Two recent redesigns reflect some of the design ideas I’ve been experimenting, offline, with. The first is Dunstan Orchard’s subtle, yet tremendous, new design for his blog and its use of both a page gutter and a sidebar containing one of three key navigational elements. The latter potentially creates a simple, non-intrusive personalization feature: if I want to see his blogmarks, and not his main navigation by default, I’d select that sidebar to load by default (it doesn’t seem to now).
Unlike Dunstan’s redesign, which seems to primarily target the user interface and information architecture, Andrei Herasimchuk’s new Design By Fire is a re-imagining.

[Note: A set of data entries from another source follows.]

(** * rbd-qemu terraform provider: resource-lifecycle engine

    A shallow embedding of [terraform-provider-rbdqemu.go]: the remote
    executor [f_ssh], the probers [f_rbdExists] and [f_vmExists], the
    hypervisor selector [f_getHypervisor] and the volume / VM handlers,
    followed by the properties the design document states about them.

    Conventions.
    - A Go [string] is a byte sequence: [String.string].
    - A Go [int] is the 64-bit two's-complement integer of the amd64 build,
      carried as a [Z] inside [min_int, max_int].
    - A Go [error] is carried by its message; a nil-able error is an
      [option error].
    - A run-time panic (index out of range) is an explicit outcome.
    - [f_log] only appends to the log file and returns nothing; it is left
      out of the embedding. *)

From Stdlib Require Import ZArith List String Ascii Bool Lia.
From Stdlib Require Import DecimalString.
Import ListNotations.

Local Open Scope string_scope.
Local Open Scope Z_scope.

(* ------------------------------------------------------------------------- *)
(** ** The Go library functions the provider calls *)

Module GoLib.

Definition max_int : Z := 9223372036854775807.
Definition min_int : Z := -9223372036854775808.
Definition max_uint64 : Z := 18446744073709551615.

(** [len(s)] as a Go [int]. *)
Definition len (s : string) : Z := Z.of_nat (String.length s).

(** [len(xs)] of a slice. *)
Definition len_slice {A : Type} (xs : list A) : Z := Z.of_nat (List.length xs).

(** [fmt.Sprintf("%d", n)]. *)
Definition itoa (n : Z) : string := NilZero.string_of_int (Z.to_int n).

(** The digit value of a byte, as [strconv] computes it in base 10. *)
Definition digit_of (c : ascii) : option Z :=
  let n := Z.of_nat (nat_of_ascii c) in
  if (48 <=? n) && (n <=? 57) then Some (n - 48) else None.

Inductive uint_result : Type :=
| UintOk (n : Z)
| UintSyntax
| UintRange.

(** The digit loop of [strconv.ParseUint(s, 10, 64)]: a byte that is not a
    digit is a syntax error, and an overflow is reported as soon as it is
    met, before the remaining bytes are looked at. *)
Fixpoint parse_digits (s : string) (n : Z) : uint_result :=
  match s with
  | EmptyString => UintOk n
  | String c rest =>
      match digit_of c with
      | None => UintSyntax
      | Some d =>
          if max_uint64 / 10 + 1 <=? n then UintRange
          else if max_uint64 <? n * 10 + d then UintRange
          else parse_digits rest (n * 10 + d)
      end
  end.

Definition ParseUint (s : string) : uint_result :=
  match s with
  | EmptyString => UintSyntax
  | _ => parse_digits s 0
  end.

(** [n, _ := strconv.Atoi(s)]: the value left in [n] when the error is
    dropped. A syntax error leaves 0; a range error leaves the nearest
    bound of [int]. *)
Definition Atoi (s : string) : Z :=
  let '(neg, body) :=
    match s with
    | String "+" rest => (false, rest)
    | String "-" rest => (true, rest)
    | _ => (false, s)
    end in
  match ParseUint body with
  | UintSyntax => 0
  | UintRange => if neg then min_int else max_int
  | UintOk un =>
      if neg then (if max_int + 1 <? un then min_int else - un)
      else (if max_int <? un then max_int else un)
  end.

(** The length in bytes of the white-space rune a string starts with, or
    0 when it starts with none. These are the runes [unicode.IsSpace]
    accepts, in their UTF-8 encodings; none of their lead bytes is a
    continuation byte, so matching on bytes agrees with decoding. *)
Definition space_width (s : string) : nat :=
  match s with
  | String c rest =>
      let n := nat_of_ascii c in
      if ((9 <=? n) && (n <=? 13) || (n =? 32))%nat then 1%nat
      else
        match n, rest with
        | 194%nat, String c1 _ =>
            let n1 := nat_of_ascii c1 in
            if ((n1 =? 133) || (n1 =? 160))%nat then 2%nat else 0%nat
        | 225%nat, String c1 (String c2 _) =>
            if ((nat_of_ascii c1 =? 154) && (nat_of_ascii c2 =? 128))%nat
            then 3%nat else 0%nat
        | 226%nat, String c1 (String c2 _) =>
            let n1 := nat_of_ascii c1 in
            let n2 := nat_of_ascii c2 in
            if ((n1 =? 128)
                && ((128 <=? n2) && (n2 <=? 138)
                    || (n2 =? 168) || (n2 =? 169) || (n2 =? 175)))%nat
            then 3%nat
            else if ((n1 =? 129) && (n2 =? 159))%nat then 3%nat else 0%nat
        | 227%nat, String c1 (String c2 _) =>
            if ((nat_of_ascii c1 =? 128) && (nat_of_ascii c2 =? 128))%nat
            then 3%nat else 0%nat
        | _, _ => 0%nat
        end
  | EmptyString => 0%nat
  end.

(** One pass of [strings.Fields]: [skip] is the number of bytes of a
    white-space rune still to be dropped, [cur] the field being read,
    [inside] whether a field is open. *)
Fixpoint fields_go (s : string) (skip : nat) (cur : string) (inside : bool)
  : list string :=
  match s with
  | EmptyString => if inside then [cur] else []
  | String c rest =>
      match skip with
      | S k => fields_go rest k cur inside
      | O =>
          match space_width s with
          | O => fields_go rest 0 (cur ++ String c EmptyString) true
          | S k =>
              if inside then cur :: fields_go rest k EmptyString false
              else fields_go rest k EmptyString false
          end
      end
  end.

(** [strings.Fields(s)]. *)
Definition Fields (s : string) : list string :=
  fields_go s 0 EmptyString false.

(** Splitting at every byte [sep] satisfies, empty pieces kept. *)
Fixpoint split_on (sep : ascii -> bool) (s : string) (cur : string)
  : list string :=
  match s with
  | EmptyString => [cur]
  | String c rest =>
      if sep c then cur :: split_on sep rest EmptyString
      else split_on sep rest (cur ++ String c EmptyString)
  end.

(** [strings.Split(s, "\n")]. *)
Definition Split_newline (s : string) : list string :=
  split_on (fun c => Ascii.eqb c "010") s EmptyString.

Definition blank (c : ascii) : bool :=
  Ascii.eqb c " " || Ascii.eqb c "009".

(** Splitting at every maximal run of blanks; [prev] tells whether the
    byte before was a blank. *)
Fixpoint split_runs (s : string) (cur : string) (prev : bool) : list string :=
  match s with
  | EmptyString => [cur]
  | String c rest =>
      if blank c then
        if prev then split_runs rest cur true
        else cur :: split_runs rest EmptyString true
      else split_runs rest (cur ++ String c EmptyString) false
  end.

(** [regexp.MustCompile("[ \t]+").Split(s, -1)]. *)
Definition Split_blanks (s : string) : list string :=
  split_runs s EmptyString false.

End GoLib.

Import GoLib.

(* ------------------------------------------------------------------------- *)
(** ** Data model *)

Definition error : Type := string.

(** [errors.New(msg)]. *)
Definition errors_New (msg : string) : option error := Some msg.

Definition is_nil (e : option error) : bool :=
  match e with
  | None => true
  | Some _ => false
  end.

(** The process-wide configuration [rbdConfig] fills in. *)
Record Config : Type := mkConfig {
  G_ssh_private_key : string;
  G_ceph_rbduser : string;
  G_ceph_hosts : list string;
  G_qemu_hosts : list string
}.

Definition cfg_vmNamePrefix : string := "tf".
Definition cfg_qemu_sys : string :=
  "/usr/local/packages/qemu-4.1.0/bin/qemu-system-x86_64".
Definition cfg_qemu_img : string :=
  "/usr/local/packages/qemu-4.1.0/bin/qemu-img".

(** What one [exec.Command("ssh", ...)] child does, as [f_ssh] observes it:
    the result of [Start], the successive results of [ReadLine] on each pipe
    up to its first error, and the exit status [Wait] collects. *)
Record Proc : Type := mkProc {
  start_err : option error;
  out_lines : list string;
  err_lines : list string;
  exit_code : Z
}.

(** [ssh.Wait()]: an [*exec.ExitError] unless the child exited with 0. *)
Definition Wait (p : Proc) : option error :=
  if exit_code p =? 0 then None
  else Some ("exit status " ++ itoa (exit_code p)).
(** The year, month and day that ECMAScript gives a time value are the
    calendar date of its day number. *)
Lemma civil_of_time t :
  validDate (YearFromTime t) (MonthFromTime t + 1) (DateFromTime t)
  /\ dayNumber (YearFromTime t) (MonthFromTime t + 1) (DateFromTime t)
     = Day t.
Proof.
  pose proof (YearFromDay_spec (Day t)) as Hy.
  fold (YearFromTime t) in Hy.
  rewrite DayFromYear_step in Hy.
  unfold validDate, dayNumber, DateFromTime, MonthFromTime, InLeapYear,
    DayWithinYear.
  rewrite <- DayFromYear_daysBeforeYear.
  rewrite DaysInYear_leap in *.
  set (y := YearFromTime t) in *. set (dn := Day t) in *.
  set (base := DayFromYear y) in *. clearbody base dn. 
  unfold daysBeforeMonth, monthLength.
  destruct (isLeapYear y); cbn [Z.eqb Pos.eqb];
    repeat match goal with
    | |- context [?a <? ?b] => destruct (Z.ltb_spec a b)
    end;
    repeat match goal with
    | |- context [Z.pos ?p + 1] =>
        let v := eval vm_compute in (Z.pos p + 1) in
        change (Z.pos p + 1) with v
    | |- context [0 + 1] => change (0 + 1) with 1
    end;
    repeat match goal with
    | |- context [foldr Z.add 0 ?l] =>
        let v := eval vm_compute in (foldr Z.add 0 l) in
        change (foldr Z.add 0 l) with v
    end;
    lia.
Qed.

(** *** The ISO string *)

Lemma digitAt_spec n i :
  0 <= n ->
  isDigit (digitAt n i) = true
  /\ Z.of_N (digitAt n i) - 48 = (n / 10 ^ Z.of_nat i) mod 10.
Proof.
  intros Hn. unfold digitAt, isDigit.
  set (x := (n / 10 ^ Z.of_nat i) mod 10).
  assert (0 <= x < 10) by (apply Z.mod_pos_bound; lia).
  split.
  - apply andb_true_intro. split; apply N.leb_le; lia.
  - lia.
Qed.

Lemma padded4_spec n :
  0 <= n <= 9999 ->
  Forall (fun c => isDigit c = true) (padded 4 n)
  /\ decimalValue (padded 4 n) = n.
Proof.
  intros Hn. cbn [padded]. split.
  - repeat (apply List.Forall_cons; [apply digitAt_spec; lia|]).
    apply List.Forall_nil.
  - unfold decimalValue. cbn [fold_left].
    rewrite !(proj2 (digitAt_spec n _ ltac:(lia))).
    change (10 ^ Z.of_nat 3) with 1000. change (10 ^ Z.of_nat 2) with 100.
    change (10 ^ Z.of_nat 1) with 10. change (10 ^ Z.of_nat 0) with 1.
    Z.div_mod_to_equations. lia.
Qed.

Lemma padded2_spec n :
  0 <= n <= 99 ->
  Forall (fun c => isDigit c = true) (padded 2 n)
  /\ decimalValue (padded 2 n) = n.
Proof.
  intros Hn. cbn [padded]. split.
  - repeat (apply List.Forall_cons; [apply digitAt_spec; lia|]).
    apply List.Forall_nil.
  - unfold decimalValue. cbn [fold_left].
    rewrite !(proj2 (digitAt_spec n _ ltac:(lia))).
    change (10 ^ Z.of_nat 1) with 10. change (10 ^ Z.of_nat 0) with 1.
    Z.div_mod_to_equations. lia.
Qed.

(** Day numbers of the years written with four digits. *)
Lemma four_digit_year dn :
  DayFromYear 0 <= dn < DayFromYear 10000 -> 0 <= YearFromDay dn <= 9999.
Proof.
  intros H. pose proof (YearFromDay_spec dn) as Hy.
  set (y := YearFromDay dn) in *. clearbody y.
  change (DayFromYear 0) with (-719528) in H.
  change (DayFromYear 10000) with 2932897 in H.
  unfold DayFromYear in Hy. Z.div_mod_to_equations. lia.
Qed.

(** C9. For a clock reading whose instant six hours later lies in the
    years 0000 to 9999, [todayISO] returns a string that reads as a date
    YYYY-MM-DD: four, two and two decimal digits separated by dashes; the
    date it denotes is a date of the calendar, and its day number is the
    day number of the instant [now + 6 * 60 * 60 * 1000] milliseconds,
    that is, the calendar date of the instant shifted by six hours.  The
    result is a function of the clock reading alone. *)
Theorem today_is_utc_plus_six (now : Z) :
  -62167219200000 <= now + 6 * 60 * 60 * 1000 < 253402300800000 ->
  exists s y m dd,
    todayISO now = Some s
    /\ readsAsDate s y m dd
    /\ validDate y m dd
    /\ dayNumber y m dd = (now + 6 * 60 * 60 * 1000) / 86400000.
Proof.
  intros Hrange. set (t := now + 6 * 60 * 60 * 1000) in *.
  destruct (civil_of_time t) as [Hvalid Hday].
  assert (Hy : 0 <= YearFromTime t <= 9999).
  { apply four_digit_year. unfold Day, msPerDay.
    change (DayFromYear 0) with (-719528).
    change (DayFromYear 10000) with 2932897.
    Z.div_mod_to_equations. lia. }
  set (y := YearFromTime t) in *.
  set (m := MonthFromTime t + 1) in *.
  set (dd := DateFromTime t) in *.
  assert (Hm : 0 <= m <= 99) by (destruct Hvalid; lia).
  assert (Hd : 0 <= dd <= 99).
  { destruct Hvalid as [Hm' Hdd]. unfold monthLength in Hdd.
    destruct (isLeapYear y);
      destruct m as [|[[[|[]|]|[[]|[]|]|]|[[[]|[]|]|[[]|[]|]|]|]|]; lia. }
  exists (padded 4 y ++ lit "-" ++ padded 2 m ++ lit "-" ++ padded 2 dd),
    y, m, dd.
  split; [|split; [|split]].
  - unfold todayISO. fold t. unfold newDate.
    destruct (Z.leb_spec (Z.abs t) 8640000000000000); [|lia].
    unfold toISOString, isoYear. fold y m dd.
    replace ((0 <=? y) && (y <=? 9999)) with true
      by (symmetry; apply andb_true_intro; split; apply Z.leb_le; lia).
    reflexivity.
  - exists (padded 4 y), (padded 2 m), (padded 2 dd).
    destruct (padded4_spec y Hy) as [Fy Vy].
    destruct (padded2_spec m Hm) as [Fm Vm].
    destruct (padded2_spec dd Hd) as [Fd Vd].
    repeat (split; [first [reflexivity | assumption]|]).
    split; [|auto]. rewrite !Forall_app. auto.
  - exact Hvalid.
  - exact Hday.
Qed.
(** * steemgosdk: a shallow embedding of the SDK's signed-call, block-range
      and transaction-preparation paths, with the properties checked on it.

    Layout.
    - [Go]: the pieces of the Go runtime the code relies on (fixed-width
      integers, [strings.HasPrefix], [time.Time], [pkg/errors] values,
      dynamically typed values).
    - [Externals]: the collaborators that live outside the repository
      (steemutil's rpc, jsonrpc2, transaction and wif packages, the clock,
      encoding/json), as a type class.
    - [Consts], [API], [Client], [SDK], [Broadcast], [BroadcastLIB], [Auth]:
      the repository's own code, one module per source file (revision).
    - the properties, after all definitions. *)

From Stdlib Require Import ZArith Lia Ascii String.
From stdpp Require Import base option list sorting strings gmap.

Set Warnings "-register-all".

Local Open Scope string_scope.
Local Open Scope Z_scope.
Local Open Scope list_scope.

(* ===================================================================== *)
(** ** Go runtime *)
(* ===================================================================== *)

Module Go.

(** Go's [int] and [uint] are 64 bits wide on the platforms the SDK
    targets; [uint32] and [uint16] are what they say.  *)
Definition wrap_int (x : Z) : Z := (x + 2 ^ 63) mod 2 ^ 64 - 2 ^ 63.
Definition wrap_uint32 (x : Z) : Z := x mod 2 ^ 32.
Definition wrap_uint16 (x : Z) : Z := x mod 2 ^ 16.

(** [strings.HasPrefix(s, prefix)]. *)
Definition HasPrefix (s prefix : string) : bool := String.prefix prefix s.

(** A value held in an [interface{}]: what [[]interface{}] parameter lists
    and [map[string]interface{}] objects are made of.  A struct is carried
    with its type name and its fields in declaration order. *)
Inductive Value : Type :=
| VNil
| VBool (b : bool)
| VInt (n : Z)
| VString (s : string)
| VSlice (l : list Value)
| VMap (m : gmap string Value)
| VStruct (type : string) (fields : list (string * Value)).

(** Error values as [github.com/pkg/errors] builds them. *)
Inductive error : Type :=
| New (msg : string)
| Errorf (format : string) (args : list Value)
| Wrap (cause : error) (msg : string)
| Wrapf (cause : error) (format : string) (args : list Value).

(** The usual Go result pair [(v, err)] with exactly one side set. *)
Inductive result (A : Type) : Type :=
| Ok (a : A)
| Err (e : error).
Arguments Ok {A} a.
Arguments Err {A} e.

(** [time.Time]: an instant (nanoseconds since the Unix epoch) shown in a
    location.  [time.Now()] is in [Local]; [t.UTC()] keeps the instant and
    switches the location. *)
Inductive Location : Type := UTC | Local.

Record Time : Type := mkTime { instant : Z; location : Location }.

Definition Second : Z := 1000000000.
Lemma grouped n :
  In n (nodes Gc) ->
  Final_main_report.grouped_professor Gc n
  = Done (is_str (group Gc n) "professor").
Proof.
  intros H. assert (Hg : exists a, get (_node Gc) n = Some a)
    by now apply get_Some_keys.
  destruct Hg as [a Ea]. unfold Final_main_report.grouped_professor, item.
  rewrite Ea. cbn [bind]. unfold group, node_get, node_attr. rewrite Ea.
  destruct (get a "group") as [g|]; [|reflexivity].
  now rewrite value_eqb_is_str.
Qed.

Lemma edge_grouped e :
  In e (edges Gc) ->
  bind (Final_main_report.grouped_professor Gc (fst e)) (fun b1 =>
  bind (if b1 then Final_main_report.grouped_professor Gc (snd e)
        else Done false) (fun b2 => Done b2))
  = Done (grouped_professors Gc e).
Proof.
  destruct e as [u v]. intros H.
  destruct (In_edges_nodes Gc u v (wf_combined profiles) H) as [Hu Hv].
  cbn [fst snd]. rewrite (grouped u Hu). cbn [bind].
  unfold grouped_professors. cbn [fst snd].
  destruct (is_str (group Gc u) "professor"); [|reflexivity].
  now rewrite (grouped v Hv).
Qed.

Lemma shared_value u v :
  shared_coauthors Gc u v = None \/
  exists l, shared_coauthors Gc u v = Some (VList l).
Proof.
  rewrite shared_combined.
  destruct (0 <? total G1 (nodes G1) u v)%nat; eauto.
Qed.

Andrei’s design is a designer’s design which seems meant for a big display — although its default width is only 100 or so pixels wider than Dunstan’s — and my default browsing width does not do it justice. What he has done nicely, along with the ample use of white space, is remove the comments from the main entry. Unlike others, though, he’s kept the comments on the same page, but floated to them to the right of the main article. As he points out, it helps reduce the page length, but it also serves to reinforce the independence of the main piece. The subtle shift returns comments to just that: commentary on the main piece, not as a living addition to the main article. To combat complaints about having to
scroll back up to read them, they could be set to position: fixed.
Both reflect strong print (specifically magazine) influences, and this may be the next big trend — especially if multi-columns become a reality.
Although I’ve worked none of these into the current working design, I anticapte this site’s new look will incorporate my experiments with these ideas.